Inflammation of the fallopian tubes is usually caused by infections ascending from the vagina or from the uterus. Common causes of the disease are infections with gonorrhea and chlamydia.

Inflammation of the ovary affects the outer shell of the ovary. A typical symptom of salpingitis is stinging or continuous pain in the lower abdomen, around the appendages. Additional symptoms of the disease include profuse vaginal discharge, bleeding, constipation, colic, nausea, vomiting, difficulty urinating, increased body temperature.

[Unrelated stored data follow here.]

(** C3, amended.  [prepareData] does not check the lag window: whatever
    [lag_start] and [lag_end], the call never ends with [InvalidWindow],
    and for a test fraction in [0,1] it returns tables and raises nothing.
    With [lag_end <= lag_start] no lag column is made, so the feature tables
    hold the calendar columns only (with target encoding: the weekend flag
    and the two encoded columns).  With [lag_start <= 0 < lag_end] the
    column [lag_0] is the target column itself. *)
Theorem window_not_validated (h : gmap loc DataFrame) (series : loc)
    (name : string) (s : Series) (lag_start lag_end : Z) (test_size : ext)
    (target_encoding : bool) :
  h !! series = Some (one_column name s) ->
  (exists h', prepareData_st series lag_start lag_end test_size
                target_encoding h
              = (prepareData s lag_start lag_end test_size target_encoding,
                 h')) /\
  prepareData s lag_start lag_end test_size target_encoding
    <> Raise InvalidWindow /\
  (forall t : Q,
     test_size = Num t -> (0 <= t)%Q -> (t <= 1)%Q ->
     Z.of_nat (length s) <= 2 ^ 53 ->
     exists d, prepareData s lag_start lag_end test_size target_encoding
               = Ok d) /\
  (forall d,
     prepareData s lag_start lag_end test_size target_encoding = Ok d ->
     lag_end <= lag_start ->
     let names := if target_encoding
                  then ["is_weekend"; "weekday_average"; "hour_average"]
                  else ["hour"; "weekday"; "is_weekend"] in
     map fst (columns (X_train d)) = names /\
     map fst (columns (X_test d)) = names) /\
  (forall data,
     feature_frame s lag_start lag_end test_size target_encoding = Ok data ->
     lag_start <= 0 < lag_end ->
     get_column (lag_name 0) data = map snd s).
Proof.
  intros Hs. split; [|split; [|split; [|split]]].
  - by eapply prepareData_st_ok.
  - intros E. apply prepareData_raises in E as [E|E]; discriminate.
  - intros t -> H0 H1 Hlen.
    destruct (prepareData_returns s lag_start lag_end t target_encoding
                Hlen H0 H1) as (ke & k & _ & _ & _ & Hd).
    by eexists.
  - intros d Hd Hle.
    apply prepareData_inv in Hd as (ke & k & _ & _ & ->).
    unfold dataset_at, split_at, features_at, calendar_frame, add_lags.
    rewrite py_range_empty by done. by destruct target_encoding.
  - intros data Hdata Hk.
    assert (exists ke, data = features_at s lag_start lag_end ke
                               target_encoding) as [ke ->].
    { unfold feature_frame in Hdata. destruct target_encoding.
      - destruct (encoding_index test_size (calendar_frame s lag_start lag_end))
          as [ke|e] eqn:E.
        + exists ke.
          rewrite (add_target_encoding_at _ _ ke) in Hdata by
            (try apply has_calendar_frame; auto).
          by injection Hdata as <-.
        + unfold add_target_encoding in Hdata. by rewrite E in Hdata.
      - exists 0. by injection Hdata as <-. }
    rewrite features_at_lag by done. apply shift_0.
Qed.

Lemma window_not_validated_witness :
  (exists h', prepareData_st 1%positive 3 1 (Num (1 # 5)) false sample_store
              = (prepareData seven_hours 3 1 (Num (1 # 5)) false, h')) /\
  exists d, prepareData seven_hours 3 1 (Num (1 # 5)) false = Ok d /\
            map fst (columns (X_train d)) = ["hour"; "weekday"; "is_weekend"].
Proof.
  assert (sample_store !! 1%positive = Some (one_column "count" seven_hours))
    as Hl by reflexivity.
  destruct (window_not_validated sample_store 1%positive "count" seven_hours
              3 1 (Num (1 # 5)) false Hl) as (Hret & _ & Hok & Hnames & _).
  split; [exact Hret|].
  destruct (Hok (1 # 5)%Q) as [d Hd];
    [reflexivity|discriminate|discriminate|vm_compute; discriminate|].
  exists d. split; [exact Hd|]. apply (Hnames d Hd). lia.
Defined.

(** C4, as stated, fails: with [test_size = 0] and with [test_size = 1] the
    call returns tables; it does not end with [InvalidFraction]. *)
Lemma fraction_0_and_1_return :
  ~ (0 < 0)%Q /\
  fst (prepareData_st 1%positive 1 3 (Num 0) false sample_store)
    <> Raise InvalidFraction /\
  (exists d, fst (prepareData_st 1%positive 1 3 (Num 0) false sample_store)
             = Ok d) /\
  ~ (1 < 1)%Q /\
  fst (prepareData_st 1%positive 1 3 (Num 1) false sample_store)
    <> Raise InvalidFraction /\
  (exists d, fst (prepareData_st 1%positive 1 3 (Num 1) false sample_store)
             = Ok d).
Proof.
  destruct (prepareData_st_ok sample_store 1%positive "count" seven_hours
              1 3 (Num 0) false sample_store_lookup) as [h1 ->].
  destruct (prepareData_st_ok sample_store 1%positive "count" seven_hours
              1 3 (Num 1) false sample_store_lookup) as [h2 ->].
  cbn [fst].
  split; [by intros [=]|]. split; [vm_compute; discriminate|].
  split; [eexists; vm_compute; reflexivity|].
  split; [by intros [=]|]. split; [vm_compute; discriminate|].
  eexists; vm_compute; reflexivity.
Qed.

  • Obstruction of the fallopian tubes

This is one of the most common causes of infertility. There are no characteristic symptoms of obstruction of the fallopian tubes. Usually, it is only detected during the diagnosis, when there are difficulties in getting pregnant.

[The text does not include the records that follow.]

(** In the model of [make_df], a keyword argument overrides the field of
    the same name, and the other fields are those of [base]. *)
Lemma dict_update_lookup (k : string) (kw : list (string * value)) :
  forall d, lookup k (dict_update d kw) =
            match lookup k (rev kw) with
            | Some x => Some x
            | None => lookup k d
            end.
Proof.
unfold dict_update.
induction kw as [|[k' v'] kw IH]; intros d; simpl; [reflexivity|].
rewrite IH, lookup_update.
assert (Happ : forall (l : list (string * value)),
          lookup k (l ++ [(k', v')]) =
          match lookup k l with
          | Some x => Some x
          | None => if String.eqb k k' then Some v' else None
          end).
{ induction l as [|[k0 v0] l IHl]; simpl; [reflexivity|].
  destruct (String.eqb k k0); [reflexivity | exact IHl]. }
rewrite Happ. destruct (lookup k (rev kw)); [reflexivity|].
destruct (String.eqb k k'); reflexivity.
Qed.

(** C9: the frame submitted for [input] is the dict [base_input] with the
    keyword arguments of the call laid over it: its commodity is coal, where
    [base_input] has electricity, its level is resource, its value 1, its
    unit %, and each of node_loc, year_vtg, year_act, mode, node_origin,
    time and time_origin is a field of [base_input], taken as it is. *)
Theorem input_frame (fuel : nat) (P : answers) (db0 : database) (v : value) :
  In ("input", v) (submitted (run fuel P db0)) ->
  exists columns items s,
    v = VFrame columns /\
    final_state (run fuel P db0) = Some s /\
    lookup "base_input" (vars s) = Some (VDict items) /\
    lookup "commodity" items = Some (VStr "electricity") /\
    lookup "commodity" columns = Some (VStr "coal") /\
    lookup "level" columns = Some (VStr "resource") /\
    lookup "value" columns = Some (VInt 1) /\
    lookup "unit" columns = Some (VStr "%") /\
    (forall f, In f kept_fields ->
       lookup f columns = lookup f items /\ lookup f items <> None).
Proof.
intros Hin.
assert (Hv : In v (inputs (run fuel P db0))).
{ unfold inputs. apply in_flat_map. exists ("input", v). split; [exact Hin|].
  simpl. left. reflexivity. }
pose proof (run_input_frame fuel P db0) as H. unfold input_frame_ok in H.
destruct (final_state (run fuel P db0)) as [s|]; [|contradiction].
destruct (inputs (run fuel P db0)) as [|x [|y rest]]; try contradiction.
- destruct Hv as [<-|[]].
  destruct x; try contradiction.
  destruct (lookup "base_input" (vars s)) as [[]|] eqn:Eb; try contradiction.
  destruct H as (H1 & H2 & H3 & H4 & H5 & H6 & H7).
  exists columns, items, s.
  split; [reflexivity|]. split; [reflexivity|]. split; [exact Eb|].
  split; [exact H1|]. split; [exact H2|]. split; [exact H3|].
  split; [exact H4|]. split; [exact H5|].
  intros f Hf. split.
  + exact (proj1 map_ext_in_iff H6 f Hf).
  + rewrite forallb_forall in H7. specialize (H7 f Hf). unfold defined in H7.
    destruct (lookup f items); [discriminate | discriminate H7].
- destruct x; contradiction.
Qed.
(** The structure that is passed to [CreateSubscription]. *)
Module SubscriptionRequest.
Record t : Type := mk {
  SubscriptionFor : string;
  Email : string;
  Name : string;
  Password : string;
  Plan : string;
  Token : string;
  BillingAddress : string;
  BillingCity : string;
  BillingState : string;
  BillingZip : string;
  BillingCountry : string;
  ShippingName : string;
  ShippingAddress : string;
  ShippingCity : string;
  ShippingState : string;
  ShippingZip : string;
  ShippingCountry : string;
  ShippingOptions : string;
  DataFields : option (list DataItem.t);
  PublicKey : string
}.
Global Instance Reflect_SubscriptionRequest : Reflect t := fun r => VStruct [
  ("SubscriptionFor", "subscription_for", reflect (SubscriptionFor r));
  ("Email", "email", reflect (Email r));
  ("Name", "name", reflect (Name r));
  ("Password", "password", reflect (Password r));
  ("Plan", "plan", reflect (Plan r));
  ("Token", "token", reflect (Token r));
  ("BillingAddress", "billing_address", reflect (BillingAddress r));
  ("BillingCity", "billing_city", reflect (BillingCity r));
  ("BillingState", "billing_state", reflect (BillingState r));
  ("BillingZip", "billing_zip", reflect (BillingZip r));
  ("BillingCountry", "billing_country", reflect (BillingCountry r));
  ("ShippingName", "shipping_name", reflect (ShippingName r));
  ("ShippingAddress", "shipping_address", reflect (ShippingAddress r));
  ("ShippingCity", "shipping_city", reflect (ShippingCity r));
  ("ShippingState", "shipping_state", reflect (ShippingState r));
  ("ShippingZip", "shipping_zip", reflect (ShippingZip r));
  ("ShippingCountry", "shipping_country", reflect (ShippingCountry r));
  ("ShippingOptions", "shipping_options", reflect (ShippingOptions r));
  ("DataFields", "data_fields", reflect (DataFields r));
  ("PublicKey", "public_key", reflect (PublicKey r))
].
(** [r.SubscriptionFor = v] *)
Definition set_SubscriptionFor (v : string) (r : t) : t :=
  {| SubscriptionFor := v;
     Email := Email r;
     Name := Name r;
     Password := Password r;
     Plan := Plan r;
     Token := Token r;
     BillingAddress := BillingAddress r;
     BillingCity := BillingCity r;
     BillingState := BillingState r;
     BillingZip := BillingZip r;
     BillingCountry := BillingCountry r;
     ShippingName := ShippingName r;
     ShippingAddress := ShippingAddress r;
     ShippingCity := ShippingCity r;
     ShippingState := ShippingState r;
     ShippingZip := ShippingZip r;
     ShippingCountry := ShippingCountry r;
     ShippingOptions := ShippingOptions r;
     DataFields := DataFields r;
     PublicKey := PublicKey r
  |}.
End SubscriptionRequest.

(** The answer of the login and subscription endpoints. *)
Module tokenResponse.
Record t : Type := mk {
  Token : string
}.
End tokenResponse.
Lemma collect_outcomes projects :
  forall results errors w,
    Forall (fun o => is_error (snd o)) (outcomes fetch_project_metrics projects w) ->
    fst (collect fetch_project_metrics str_of_exn projects results errors w)
    = Ok (results ++ successes (outcomes fetch_project_metrics projects w),
          errors ++ failures str_of_exn (outcomes fetch_project_metrics projects w)).
Proof.
  induction projects as [|p rest IH]; intros results errors w H.
  - cbn. now rewrite !app_nil_r.
  - cbn [collect outcomes] in *.
    destruct (fetch_project_metrics p w) as [[m|e] w1].
    + inversion H; subst. rewrite IH by assumption.
      cbn. now rewrite <- !app_assoc.
    + inversion H as [|? ? He Hrest]; subst. cbn [snd is_error] in He.
      assert (E : fst (collect fetch_project_metrics str_of_exn rest results
                         (errors ++ [(p, str_of_exn e)]) w1)
                  = Ok (results ++ successes (outcomes fetch_project_metrics rest w1),
                        (errors ++ [(p, str_of_exn e)])
                          ++ failures str_of_exn (outcomes fetch_project_metrics rest w1)))
        by (apply IH; assumption).
      rewrite <- app_assoc in E. cbn [app] in E.
      destruct e; cbn [is_Exception] in *; try exact E. discriminate.
Qed.

Lemma failures_fst outs p :
  In p (map fst (failures str_of_exn outs)) -> In p (map fst outs).
Proof.
  induction outs as [|[q [m|e]] outs IH]; cbn; auto.
  intros [H|H]; auto.
Qed.

Lemma successes_fst outs p : In p (map fst (successes outs)) -> In p (map fst outs).
Proof.
  induction outs as [|[q [m|e]] outs IH]; cbn; auto.
  intros [H|H]; auto.
Qed.

Lemma failures_app a b :
  failures str_of_exn (a ++ b) = failures str_of_exn a ++ failures str_of_exn b.
Proof. unfold failures. now rewrite flat_map_app. Qed.

Lemma successes_app a b : successes (a ++ b) = successes a ++ successes b.
Proof. unfold successes. now rewrite flat_map_app. Qed.

Lemma split_lengths outs :
  (List.length (successes outs) + List.length (failures str_of_exn outs))%nat
  = List.length outs.
Proof.
  unfold successes, failures.
  induction outs as [|[q [m|e]] outs IH]; cbn in *; lia.
Qed.
(** * DCPU-16 assembler (asm_pyparsing.py): code generation

    A shallow embedding of [process_operand], [make_words] and [codegen]
    from [asm_pyparsing.py], over the line records that the pyparsing
    grammar [full_grammar] produces: the parser itself is pyparsing's and is
    not modelled.  The Python integers that occur here are all built from
    digit strings, dictionary constants and list lengths, hence natural
    numbers: they are modelled in [N].  Exceptions are modelled by an error
    monad; assertions are taken as enabled. *)

From Stdlib Require Import NArith String Ascii List Lia.
From stdpp Require Import base option numbers list strings gmap fin_maps.

Local Open Scope string_scope.
Local Open Scope list_scope.
Local Open Scope N_scope.

(** ** Python values, exceptions *)

(** A program word is an [int] or a [str] (a label awaiting substitution). *)
Inductive pyval :=
  | PInt (n : N)
  | PStr (s : string).

(** The exceptions that [codegen] can let escape. *)
Inductive exn :=
  | KeyError (k : string)
  | AssertionError
  | AttributeError
  | UnboundLocalError (v : string)
  | struct_error.

Inductive outcome (A : Type) :=
  | Ok (a : A)
  | Raise (e : exn).
Arguments Ok {A} a.
Arguments Raise {A} e.

#[global] Instance outcome_ret : MRet outcome := fun A a => Ok a.
#[global] Instance outcome_bind : MBind outcome := fun A B k m =>
  match m with
  | Ok a => k a
  | Raise e => Raise e
  end.

Definition is_Raise {A} (m : outcome A) : Prop :=
  match m with Ok _ => False | Raise _ => True end.

(** [d[k]] on a dictionary. *)
Definition getitem (d : gmap string N) (k : string) : outcome N :=
  match d !! k with
  | Some v => Ok v
  | None => Raise (KeyError k)
  end.

(** ** Parsed operands

    The grammar's [register], [stack_op] and [instruction] alternatives are
    keyword sets; the parse actions normalise the token to upper case, so
    the generator only ever sees the names below. *)

Module Reg.
Inductive register := A | B | C | I | J | X | Y | Z | O | PC | SP.
End Reg.
Abbreviation register := Reg.register.

Definition register_name (r : register) : string :=
  match r with
  | Reg.A => "A" | Reg.B => "B" | Reg.C => "C" | Reg.I => "I"
  | Reg.J => "J" | Reg.X => "X" | Reg.Y => "Y" | Reg.Z => "Z"
  | Reg.O => "O" | Reg.PC => "PC" | Reg.SP => "SP"
  end.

Often the cause of obstruction is adhesions that form after inflammation.

They are also favored by procedures performed in the area of ​​the fallopian tubes (not necessarily gynecological), in the area of ​​the smaller pelvis, but also in the abdominal cavity.

The obstruction of the fallopian tubes is also threatened by endometriosis, a disease that causes the mucosa of the uterus to appear in other organs, such as the fallopian tubes, which can literally clog.

  • Tubal hygroma

Develops when the outflow of liquid content in the fallopian tube is blocked. Accumulating fluid causes swelling.

  • Tubal abscess

If the content blocked in the fallopian tube is purulent, it is not a hydrocele but an empyema of the fallopian tube.

  • Tubal hematoma

Develops when blood flow is blocked in the fallopian tube.

  • Fallopian tube cancer

Cancer of the fallopian tube is a rare malignant neoplasm that is difficult to detect, and is bilateral in 10-27% of cases.

Also read

The miracle of conception, or everything about fertilization

Fetal development: how the fetus develops week by week

Fallopian tube obstruction and infertility: causes and treatment

About the authorAnna Jarosz A journalist who has been involved in popularizing he alth education for over 40 years. Winner of many competitions for journalists dealing with medicine and he alth. She received, among others The "Golden OTIS" Trust Award in the "Media and He alth" category, St. Kamil awarded on the occasion of the World Day of the Sick, twice "Crystal Pen" ina nationwide competition for journalists promoting he alth and many awards and distinctions in competitions for the "Medical Journalist of the Year" organized by the Polish Association of Journalists for He alth.